Federers Nervenkraft wurde auch im letzten Spiel noch einmal auf eine harte Probe gestellt, zwischenzeitlich geriet er sogar 15:30 in Rückstand. Aber auch diesen Gefahrenmoment meisterte er mit Bravour, servierte zuguterletzt sein siebtes Ass zu einem Prestigesieg auf grosser Bühne. «Ich gehe mit einem guten Gefühl ins Endspiel», sagte Federer.

Ein Wunder im ersten Satz

Gegen den Überraschungsfinalisten Simon kann der 33-jährige nun seinen 23. Masters-Pokal und seinen 80. Karrieretitel gewinnen und sich zudem eine perfekte Plattform für die weiteren interessanten Aufgaben in dieser Serie 2014 holen – nicht zuletzt für den Heimauftritt in Basel, für die ATP-WM in London und für das Davis Cup-Endspiel gegen Frankreich. Im Ideallfall könnte Federer sogar noch seinen geschlagenen Endspielgegner Djokovic vom Platz an der Sonne in der Weltrangliste verdrängen, eine ganze Dekade nach dem Aufstieg in die Eliteklasse seines Sports. Den zweiten Rang hat er bereits auf sicher.
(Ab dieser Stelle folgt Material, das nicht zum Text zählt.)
Definition spec_step (o : client_op E) : GoM spec client_out := fun s =>
  match o with
  | CNew e => (Done ONone, mkSpec (sp_mem s ++ [e]) (sp_log s))
  | CWrite hd e =>
      if bool_decide (hd < length (sp_mem s))
      then (Done ONone, mkSpec (<[hd := e]> (sp_mem s)) (sp_log s))
      else go_panic "no such handle" s
  | CAppend id v hds =>
      match mapM (fun hd => sp_mem s !! hd) hds with
      | None => go_panic "no such handle" s
      | Some evts =>
          let current := zlen (stream id (sp_log s)) in
          if bool_decide (current = v)
          then (Done (OError None), mkSpec (sp_mem s) (sp_log s ++ evts))
          else (Done (OError (Some (conflict v current id))), s)
      end
  | CLoad id v =>
      let st := stream id (sp_log s) in
      if bool_decide (v < 0)%Z && negb (bool_decide (st = []))
      then go_panic "slice bounds out of range" s
      else let l := drop (Z.to_nat v) st in
           (Done (OEvents (length l)), mkSpec (sp_mem s ++ l) (sp_log s))
  | CLoadAll p n =>
      (* event number i of the log, from 0, has position i + 1 *)
      let start := Z.to_nat p in
      let rest := drop start (sp_log s) in
      if bool_decide (0 < zlen rest)%Z && bool_decide (max_int64 < Z.of_nat start + n)%Z
      then go_panic "makeslice: len out of range" s
      else let l := if bool_decide (0 < n)%Z then take (Z.to_nat n) rest else rest in
           (Done (OGlobal (map (fun i => Z.of_nat (S i)) (seq start (length l)))),
            mkSpec (sp_mem s ++ l) (sp_log s))
  end.

(** A program runs its calls one after the other and stops at a panic. *)
Fixpoint run {S} (step : client_op E -> GoM S client_out) (ops : list (client_op E)) :
    GoM S (list client_out) :=
  match ops with
  | [] => mret []
  | o :: rest => out ← step o; outs ← run step rest; mret (out :: outs)
  end.
End Client.
#[global] Arguments stream : simpl never.
Arguments world : clear implicits.
Arguments spec : clear implicits.

(** ** The simulation relation *)

Section Simulation.
Context {E : Type} `{HE : !Event E} (zero_event : E).
Implicit Types (h : heap E) (st : EventSourceStore E).

(** A factory that allocates. *)
Definition allocates (f : heap E -> nat * heap E) : Prop :=
  forall h, exists e, f h = (length h, h ++ [e]).
(* ===== verification/Job.v ===== *)
(** * Background jobs: [src/job/core/job.go], [src/job/memory]

    The job and its state machine, the in-memory job store, the job manager's
    operations, and the loop of the goroutine that executes a job. Jobs are
    shared by pointer between the manager's map, the executing goroutine and the
    callers, so the live jobs are a part of the world; the store keeps snapshots. *)

From S2P Require Import Prelude Errors Trace Aspect Bus.

Inductive JobStatus :=
| JobStatusPending | JobStatusRunning | JobStatusCompleted | JobStatusFailed | JobStatusCancelled.

#[export] Instance JobStatus_eq_dec : EqDecision JobStatus.
Proof. solve_decision. Defined.

Definition status_String (s : JobStatus) : string :=
  match s with
  | JobStatusPending => "pending" | JobStatusRunning => "running"
  | JobStatusCompleted => "completed" | JobStatusFailed => "failed"
  | JobStatusCancelled => "cancelled"
  end.

(** A job; [done] is nil, or a channel that is closed or not. *)
Record Job (V : Type) := mkJob {
  id : string;
  command : V;
  commandType : string;
  status : JobStatus;
  job_result : V;
  resultType : string;
  err : string;
  createdAt : Z;
  startedAt : Z;
  completedAt : Z;
  timeout : Z;
  retryCount : Z;
  maxRetries : Z;
  done : option bool }.
Arguments mkJob {V} id command commandType status job_result resultType err createdAt startedAt
  completedAt timeout retryCount maxRetries done.
Arguments id {V} _.
Arguments command {V} _.
Arguments commandType {V} _.
Arguments status {V} _.
Arguments job_result {V} _.
Arguments resultType {V} _.
Arguments err {V} _.
Arguments createdAt {V} _.
Arguments startedAt {V} _.
Arguments completedAt {V} _.
Arguments timeout {V} _.
Arguments retryCount {V} _.
Arguments maxRetries {V} _.
Arguments done {V} _.

Definition ErrJobNotFound : goerr := ESentinel "core.ErrJobNotFound" "job not found".
Definition ErrInvalidStateTransition : goerr :=
  ESentinel "core.ErrInvalidStateTransition" "invalid state transition".

Definition isValidTransition (from to : JobStatus) : bool :=
  match from, to with
  | JobStatusPending, JobStatusRunning => true
  | JobStatusRunning, (JobStatusCompleted | JobStatusFailed | JobStatusCancelled) => true
  | JobStatusFailed, JobStatusPending => true
  | _, _ => false
  end.

Inductive JobOption := WithTimeout (t : Z) | WithMaxRetries (n : Z).

Section JobCore.
Context {V : Type} `{!Dynamic V}.
Abbreviation Job := (Job V).
Implicit Types j : Job.

Definition apply_job_option j (o : JobOption) : Job :=
  match o with
  | WithTimeout t =>
      mkJob (id j) (command j) (commandType j) (status j) (job_result j) (resultType j) (err j)
        (createdAt j) (startedAt j) (completedAt j) t (retryCount j) (maxRetries j) (done j)
  | WithMaxRetries n =>
      mkJob (id j) (command j) (commandType j) (status j) (job_result j) (resultType j) (err j)
        (createdAt j) (startedAt j) (completedAt j) (timeout j) (retryCount j) n (done j)
  end.

Definition NewJob (now : Z) (i : string) (cmd : V) (opts : list JobOption) : Job :=
  fold_left apply_job_option opts
    (mkJob i cmd "" JobStatusPending nil_any "" "" now time_zero time_zero 0 0 0 None).

(** The fields that a state change sets. *)
Definition with_state j (s : JobStatus) (res : V) (rt er : string) (st ct : Z) : Job :=
  mkJob (id j) (command j) (commandType j) s res rt er
    (createdAt j) st ct (timeout j) (retryCount j) (maxRetries j) (done j).
Definition with_retries j (n : Z) : Job :=
  mkJob (id j) (command j) (commandType j) (status j) (job_result j) (resultType j) (err j)
    (createdAt j) (startedAt j) (completedAt j) (timeout j) n (maxRetries j) (done j).
Definition with_done j (d : option bool) : Job :=
  mkJob (id j) (command j) (commandType j) (status j) (job_result j) (resultType j) (err j)
    (createdAt j) (startedAt j) (completedAt j) (timeout j) (retryCount j) (maxRetries j) d.

Definition RestoreJobState (s : JobStatus) (res : V) (rt er : string) (st ct : Z) j : Job * error :=
  if isValidTransition (status j) s then (with_state j s res rt er st ct, None)
  else (j, Some (EWrap ("job " +:+ id j +:+ ": ") ErrInvalidStateTransition
                   (": " +:+ status_String (status j) +:+ " -> " +:+ status_String s))).

Definition MarkRunning (now : Z) j : Job :=
  with_state j JobStatusRunning (job_result j) (resultType j) (err j) now (completedAt j).

Definition cancelled_or_pending (s : JobStatus) : bool :=
  bool_decide (s = JobStatusCancelled) || bool_decide (s = JobStatusPending).

Definition TryComplete (now : Z) (res : V) j : Job * bool :=
  if cancelled_or_pending (status j) then (j, false)
  else (with_state j JobStatusCompleted res (resultType j) (err j) (startedAt j) now, true).

(** The pair is Go's [(cancelled, shouldRetry)]. *)
Definition TryFail (now : Z) (errStr : string) j : Job * (bool * bool) :=
  if cancelled_or_pending (status j) then
    (j, (bool_decide (status j = JobStatusCancelled), false))
  else
    let j := with_state j JobStatusFailed (job_result j) (resultType j) errStr (startedAt j) now in
    if bool_decide (retryCount j < maxRetries j)%Z
    then (with_retries j (retryCount j +i 1), (false, true))
    else (j, (false, false)).

Definition TryCancel (now : Z) j : Job * error :=
  if bool_decide (status j = JobStatusCompleted) || bool_decide (status j = JobStatusCancelled) then
    (j, Some (ENew ("job " +:+ id j +:+ " cannot be cancelled (status: " +:+
                    status_String (status j) +:+ ")")))
  else (with_state j JobStatusCancelled (job_result j) (resultType j) (err j) (startedAt j) now, None).

Definition ResetForRetry j : Job * error :=
  if negb (bool_decide (status j = JobStatusFailed)) then
    (j, Some (ENew ("job " +:+ id j +:+ " is not in failed state")))
  else (with_state j JobStatusPending nil_any (resultType j) "" time_zero time_zero, None).

(** [Done]: makes the channel if there is none, and tells whether it is closed. *)
Definition Done_chan j : Job * bool :=
  match done j with
  | None => (with_done j (Some false), false)
  | Some c => (j, c)
  end.
Definition MarkDone j : Job := with_done j (Some true).
Definition ResetDone j : Job := with_done j (Some false).

Definition terminal (s : JobStatus) : bool :=
  match s with
  | JobStatusCompleted | JobStatusFailed | JobStatusCancelled => true
  | _ => false
  end.

Definition Snapshot j : Job := with_done j (Some (terminal (status j))).
End JobCore.

(** ** The type registry of the job stores *)
Section TypeRegistry.
Context {V : Type} `{!Dynamic V} (reflect_New : rtype -> V).

Abbreviation TypeRegistry := (gmap string rtype).
Definition NewTypeRegistry : TypeRegistry := ∅.

Definition elem_type (t : rtype) : rtype := match t with TPtr e => e | _ => t end.

Definition Register (sample : V) (r : TypeRegistry) : outcome TypeRegistry :=
  match type_of sample with
  | None => Panicked "nil pointer dereference"
  | Some t => Done (<[rtype_String (elem_type t) := elem_type t]> r)
  end.

Definition NewInstance (typeName : string) (r : TypeRegistry) : option V :=
  reflect_New <$> r !! typeName.

Definition TypeName (v : V) : string :=
  match type_of v with None => "" | Some t => rtype_String (elem_type t) end.
End TypeRegistry.

(** ** The job stores *)

Record JobStore (W V : Type) := mkJobStore {
  Create : Job V -> GoM W error;
  Get : string -> GoM W (result (Job V));
  Update : Job V -> GoM W error;
  List : JobStatus -> GoM W (result (list (Job V)));
  Delete : string -> GoM W error }.
Arguments mkJobStore {W V} Create Get Update List Delete.
Arguments Create {W V} _ _.
Arguments Get {W V} _ _.
Arguments Update {W V} _ _.
Arguments List {W V} _ _.
Arguments Delete {W V} _ _.

Abbreviation InMemoryJobStore V := (gmap string (Job V)) (only parsing).

Section InMemoryJobStore.
Context {V : Type}.

Abbreviation InMemoryJobStore := (InMemoryJobStore V).
Definition NewJobStore : InMemoryJobStore := ∅.

Definition job_error (i : string) (e : goerr) : goerr := EWrap ("job " +:+ i +:+ ": ") e "".

Definition mem_Create (j : Job V) (s : InMemoryJobStore) : error * InMemoryJobStore :=
  match s !! id j with
  | Some _ => (Some (job_error (id j) ErrAlreadyExists), s)
  | None => (None, <[id j := Snapshot j]> s)
  end.

Definition mem_Get (i : string) (s : InMemoryJobStore) : result (Job V) * InMemoryJobStore :=
  match s !! i with
  | None => (Err (job_error i ErrNotFound), s)
  | Some j => (Ok (Snapshot j), s)
  end.

Definition mem_Update (j : Job V) (s : InMemoryJobStore) : error * InMemoryJobStore :=
  match s !! id j with
  | None => (Some (job_error (id j) ErrNotFound), s)
  | Some _ => (None, <[id j := Snapshot j]> s)
  end.

(** The order of the result is the iteration order of the Go map, which is
    unspecified; here it is the order of the model's map. *)
Definition mem_List (st : JobStatus) (s : InMemoryJobStore) :
    result (list (Job V)) * InMemoryJobStore :=
  (Ok (List.filter (fun j => bool_decide (status j = st)) (map (fun p => Snapshot p.2) (map_to_list s))), s).

Definition mem_Delete (i : string) (s : InMemoryJobStore) : error * InMemoryJobStore :=
  match s !! i with
  | None => (Some (job_error i ErrNotFound), s)
  | Some _ => (None, delete i s)
  end.

Definition in_memory_store {W} `{!Has InMemoryJobStore W} : JobStore W V :=
  mkJobStore (fun j => on_part (mem_Create j)) (fun i => on_part (mem_Get i))
    (fun j => on_part (mem_Update j)) (fun st => on_part (mem_List st)) (fun i => on_part (mem_Delete i)).
End InMemoryJobStore.

(** ** The job manager *)

(** The manager's own state: the live jobs ([m.jobs] and the objects it points
    to), the jobs that have a cancel function and whether it was called, whether
    [stopCh] is closed and [closed] set, and the goroutines started and not yet
    run, with their trace parents. *)
Record Manager (V : Type) := mkManager {
  jobs : gmap string (Job V);
  cancelers : gmap string bool;
  stopped : bool;
  spawned : list (string * (string * string)) }.
Arguments mkManager {V} jobs cancelers stopped spawned.
Arguments jobs {V} _.
Arguments cancelers {V} _.
Arguments stopped {V} _.
Arguments spawned {V} _.

Section Manager.
Context {W V : Type} `{!Dynamic V, !Clock W, !IdGen W} `{!Has (Manager V) W}.
Context (store : JobStore W V) (executor : context -> V -> GoM W (V * error)).
Context (onStoreError : option (goerr -> GoM W unit)).

Definition get_manager : GoM W (Manager V) := fun w => (Done (part w), w).
Definition put_manager (m : Manager V) : GoM W unit := fun w => (Done tt, set_part m w).

Definition set_jobs (f : gmap string (Job V) -> gmap string (Job V)) : GoM W unit :=
  m ← get_manager;
  put_manager (mkManager (f (jobs m)) (cancelers m) (stopped m) (spawned m)).
Definition set_cancelers (f : gmap string bool -> gmap string bool) : GoM W unit :=
  m ← get_manager;
  put_manager (mkManager (jobs m) (f (cancelers m)) (stopped m) (spawned m)).
(** [m.wg.Add(1); go m.executeJob(job, ...)]. *)
Definition go_executeJob (i : string) (ctx : context) : GoM W unit :=
  m ← get_manager;
  put_manager (mkManager (jobs m) (cancelers m) (stopped m)
                         (spawned m ++ [(i, (GetTraceID ctx, GetSpanID ctx))])).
Unmöglich scheint nichts für Daddy Federer, der bei seinem Triumph gegen Djokovic ganz nebenbei ein kleines Wunder vollbrachte – im ersten Satz gewann er das Spiel zum 5:3 in sage und schreibe 47 Sekunden, mit drei Assen und einem Aufschlag, der noch ganz leicht Djokovics Schläger touchierte. Kein Wunder, dass auf der grossen Leinwand in Shanghais Tennispalast im nächsten Moment ein Fan gezeigt wurde, der ein Poster mit Federer im Superman-Kostüm hoch hielt.